→ **YOUR ASSIGNMENT**
Extract the entries in their exact form.

=== Section Start ===

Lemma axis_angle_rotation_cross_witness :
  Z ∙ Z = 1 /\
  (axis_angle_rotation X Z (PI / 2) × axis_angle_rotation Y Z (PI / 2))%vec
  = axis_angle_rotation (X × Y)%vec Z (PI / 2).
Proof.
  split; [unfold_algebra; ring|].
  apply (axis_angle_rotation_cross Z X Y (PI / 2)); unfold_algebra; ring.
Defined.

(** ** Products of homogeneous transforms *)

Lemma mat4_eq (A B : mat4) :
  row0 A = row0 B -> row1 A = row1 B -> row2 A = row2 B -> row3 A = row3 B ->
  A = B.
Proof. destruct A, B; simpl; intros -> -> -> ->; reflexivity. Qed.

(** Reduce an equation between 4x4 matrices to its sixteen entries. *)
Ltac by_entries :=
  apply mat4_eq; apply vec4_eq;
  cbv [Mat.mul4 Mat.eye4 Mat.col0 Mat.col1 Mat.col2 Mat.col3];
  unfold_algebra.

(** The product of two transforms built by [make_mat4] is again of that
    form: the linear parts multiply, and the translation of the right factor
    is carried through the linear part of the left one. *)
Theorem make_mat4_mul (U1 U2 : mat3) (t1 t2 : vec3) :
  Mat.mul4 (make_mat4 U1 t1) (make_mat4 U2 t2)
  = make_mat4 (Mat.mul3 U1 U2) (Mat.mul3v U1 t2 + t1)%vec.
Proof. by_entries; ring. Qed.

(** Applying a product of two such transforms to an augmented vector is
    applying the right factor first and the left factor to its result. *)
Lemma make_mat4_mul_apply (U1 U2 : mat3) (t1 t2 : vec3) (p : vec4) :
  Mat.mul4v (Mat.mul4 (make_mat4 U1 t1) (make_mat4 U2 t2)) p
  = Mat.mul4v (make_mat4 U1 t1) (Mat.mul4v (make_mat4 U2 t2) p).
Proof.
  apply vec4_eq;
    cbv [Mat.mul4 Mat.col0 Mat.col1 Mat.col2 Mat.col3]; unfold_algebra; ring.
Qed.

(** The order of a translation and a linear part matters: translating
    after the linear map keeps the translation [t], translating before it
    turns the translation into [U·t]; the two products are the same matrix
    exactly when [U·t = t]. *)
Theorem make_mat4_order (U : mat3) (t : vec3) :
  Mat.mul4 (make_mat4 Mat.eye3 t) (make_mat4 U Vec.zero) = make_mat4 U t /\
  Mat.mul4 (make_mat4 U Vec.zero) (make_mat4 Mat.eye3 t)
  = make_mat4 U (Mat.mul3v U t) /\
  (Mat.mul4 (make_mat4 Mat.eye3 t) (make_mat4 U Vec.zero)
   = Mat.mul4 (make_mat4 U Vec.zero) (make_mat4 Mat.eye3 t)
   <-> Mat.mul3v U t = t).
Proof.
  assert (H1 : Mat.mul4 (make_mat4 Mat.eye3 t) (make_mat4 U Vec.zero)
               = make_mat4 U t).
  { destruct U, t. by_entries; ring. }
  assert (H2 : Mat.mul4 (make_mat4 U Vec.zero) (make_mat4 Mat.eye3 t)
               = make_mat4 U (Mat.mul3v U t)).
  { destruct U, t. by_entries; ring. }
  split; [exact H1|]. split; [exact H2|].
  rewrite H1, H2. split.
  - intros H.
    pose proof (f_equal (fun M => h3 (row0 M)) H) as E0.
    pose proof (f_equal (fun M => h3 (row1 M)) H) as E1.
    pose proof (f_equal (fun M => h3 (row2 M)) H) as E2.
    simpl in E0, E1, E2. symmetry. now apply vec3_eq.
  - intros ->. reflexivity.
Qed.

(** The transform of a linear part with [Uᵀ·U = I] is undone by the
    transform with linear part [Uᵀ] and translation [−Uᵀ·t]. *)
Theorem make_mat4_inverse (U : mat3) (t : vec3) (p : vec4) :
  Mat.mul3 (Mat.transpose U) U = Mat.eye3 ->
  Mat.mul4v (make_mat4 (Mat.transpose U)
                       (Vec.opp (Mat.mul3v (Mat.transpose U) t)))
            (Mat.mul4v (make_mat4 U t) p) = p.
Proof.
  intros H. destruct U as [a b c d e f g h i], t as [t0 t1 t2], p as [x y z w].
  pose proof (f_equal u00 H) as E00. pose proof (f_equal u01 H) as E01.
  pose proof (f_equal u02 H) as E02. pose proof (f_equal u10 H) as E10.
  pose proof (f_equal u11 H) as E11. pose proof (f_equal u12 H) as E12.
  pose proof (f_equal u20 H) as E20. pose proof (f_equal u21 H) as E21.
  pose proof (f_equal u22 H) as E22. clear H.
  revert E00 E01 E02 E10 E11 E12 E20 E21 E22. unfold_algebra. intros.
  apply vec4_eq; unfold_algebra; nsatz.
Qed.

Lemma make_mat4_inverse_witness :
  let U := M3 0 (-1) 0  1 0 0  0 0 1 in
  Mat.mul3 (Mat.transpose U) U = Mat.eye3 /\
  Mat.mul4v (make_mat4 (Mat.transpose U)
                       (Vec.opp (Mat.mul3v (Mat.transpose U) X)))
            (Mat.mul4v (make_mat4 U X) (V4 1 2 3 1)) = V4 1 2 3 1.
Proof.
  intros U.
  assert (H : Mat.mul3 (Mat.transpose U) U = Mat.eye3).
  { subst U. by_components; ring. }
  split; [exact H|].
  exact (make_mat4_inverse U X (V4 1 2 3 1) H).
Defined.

=== Section End ===

→ **ANSWER SPACE**
Lemma axis_angle_rotation_cross_witness :
  Z ∙ Z = 1 /\
  (axis_angle_rotation X Z (PI / 2) × axis_angle_rotation Y Z (PI / 2))%vec
  = axis_angle_rotation (X × Y)%vec Z (PI / 2).
Proof.
  split; [unfold_algebra; ring|].
  apply (axis_angle_rotation_cross Z X Y (PI / 2)); unfold_algebra; ring.
Defined.

(** ** Products of homogeneous transforms *)

Lemma mat4_eq (A B : mat4) :
  row0 A = row0 B -> row1 A = row1 B -> row2 A = row2 B -> row3 A = row3 B ->
  A = B.
Proof. destruct A, B; simpl; intros -> -> -> ->; reflexivity. Qed.

(** Reduce an equation between 4x4 matrices to its sixteen entries. *)
Ltac by_entries :=
  apply mat4_eq; apply vec4_eq;
  cbv [Mat.mul4 Mat.eye4 Mat.col0 Mat.col1 Mat.col2 Mat.col3];
  unfold_algebra.

(** The product of two transforms built by [make_mat4] is again of that
    form: the linear parts multiply, and the translation of the right factor
    is carried through the linear part of the left one. *)
Theorem make_mat4_mul (U1 U2 : mat3) (t1 t2 : vec3) :
  Mat.mul4 (make_mat4 U1 t1) (make_mat4 U2 t2)
  = make_mat4 (Mat.mul3 U1 U2) (Mat.mul3v U1 t2 + t1)%vec.
Proof. by_entries; ring. Qed.

(** Applying a product of two such transforms to an augmented vector is
    applying the right factor first and the left factor to its result. *)
Lemma make_mat4_mul_apply (U1 U2 : mat3) (t1 t2 : vec3) (p : vec4) :
  Mat.mul4v (Mat.mul4 (make_mat4 U1 t1) (make_mat4 U2 t2)) p
  = Mat.mul4v (make_mat4 U1 t1) (Mat.mul4v (make_mat4 U2 t2) p).
Proof.
  apply vec4_eq;
    cbv [Mat.mul4 Mat.col0 Mat.col1 Mat.col2 Mat.col3]; unfold_algebra; ring.
Qed.

(** The order of a translation and a linear part matters: translating
    after the linear map keeps the translation [t], translating before it
    turns the translation into [U·t]; the two products are the same matrix
    exactly when [U·t = t]. *)
Theorem make_mat4_order (U : mat3) (t : vec3) :
  Mat.mul4 (make_mat4 Mat.eye3 t) (make_mat4 U Vec.zero) = make_mat4 U t /\
  Mat.mul4 (make_mat4 U Vec.zero) (make_mat4 Mat.eye3 t)
  = make_mat4 U (Mat.mul3v U t) /\
  (Mat.mul4 (make_mat4 Mat.eye3 t) (make_mat4 U Vec.zero)
   = Mat.mul4 (make_mat4 U Vec.zero) (make_mat4 Mat.eye3 t)
   <-> Mat.mul3v U t = t).
Proof.
  assert (H1 : Mat.mul4 (make_mat4 Mat.eye3 t) (make_mat4 U Vec.zero)
               = make_mat4 U t).
  { destruct U, t. by_entries; ring. }
  assert (H2 : Mat.mul4 (make_mat4 U Vec.zero) (make_mat4 Mat.eye3 t)
               = make_mat4 U (Mat.mul3v U t)).
  { destruct U, t. by_entries; ring. }
  split; [exact H1|]. split; [exact H2|].
  rewrite H1, H2. split.
  - intros H.
    pose proof (f_equal (fun M => h3 (row0 M)) H) as E0.
    pose proof (f_equal (fun M => h3 (row1 M)) H) as E1.
    pose proof (f_equal (fun M => h3 (row2 M)) H) as E2.
    simpl in E0, E1, E2. symmetry. now apply vec3_eq.
  - intros ->. reflexivity.
Qed.

(** The transform of a linear part with [Uᵀ·U = I] is undone by the
    transform with linear part [Uᵀ] and translation [−Uᵀ·t]. *)
Theorem make_mat4_inverse (U : mat3) (t : vec3) (p : vec4) :
  Mat.mul3 (Mat.transpose U) U = Mat.eye3 ->
  Mat.mul4v (make_mat4 (Mat.transpose U)
                       (Vec.opp (Mat.mul3v (Mat.transpose U) t)))
            (Mat.mul4v (make_mat4 U t) p) = p.
Proof.
  intros H. destruct U as [a b c d e f g h i], t as [t0 t1 t2], p as [x y z w].
  pose proof (f_equal u00 H) as E00. pose proof (f_equal u01 H) as E01.
  pose proof (f_equal u02 H) as E02. pose proof (f_equal u10 H) as E10.
  pose proof (f_equal u11 H) as E11. pose proof (f_equal u12 H) as E12.
  pose proof (f_equal u20 H) as E20. pose proof (f_equal u21 H) as E21.
  pose proof (f_equal u22 H) as E22. clear H.
  revert E00 E01 E02 E10 E11 E12 E20 E21 E22. unfold_algebra. intros.
  apply vec4_eq; unfold_algebra; nsatz.
Qed.

Lemma make_mat4_inverse_witness :
  let U := M3 0 (-1) 0  1 0 0  0 0 1 in
  Mat.mul3 (Mat.transpose U) U = Mat.eye3 /\
  Mat.mul4v (make_mat4 (Mat.transpose U)
                       (Vec.opp (Mat.mul3v (Mat.transpose U) X)))
            (Mat.mul4v (make_mat4 U X) (V4 1 2 3 1)) = V4 1 2 3 1.
Proof.
  intros U.
  assert (H : Mat.mul3 (Mat.transpose U) U = Mat.eye3).
  { subst U. by_components; ring. }
  split; [exact H|].
  exact (make_mat4_inverse U X (V4 1 2 3 1) H).
Defined.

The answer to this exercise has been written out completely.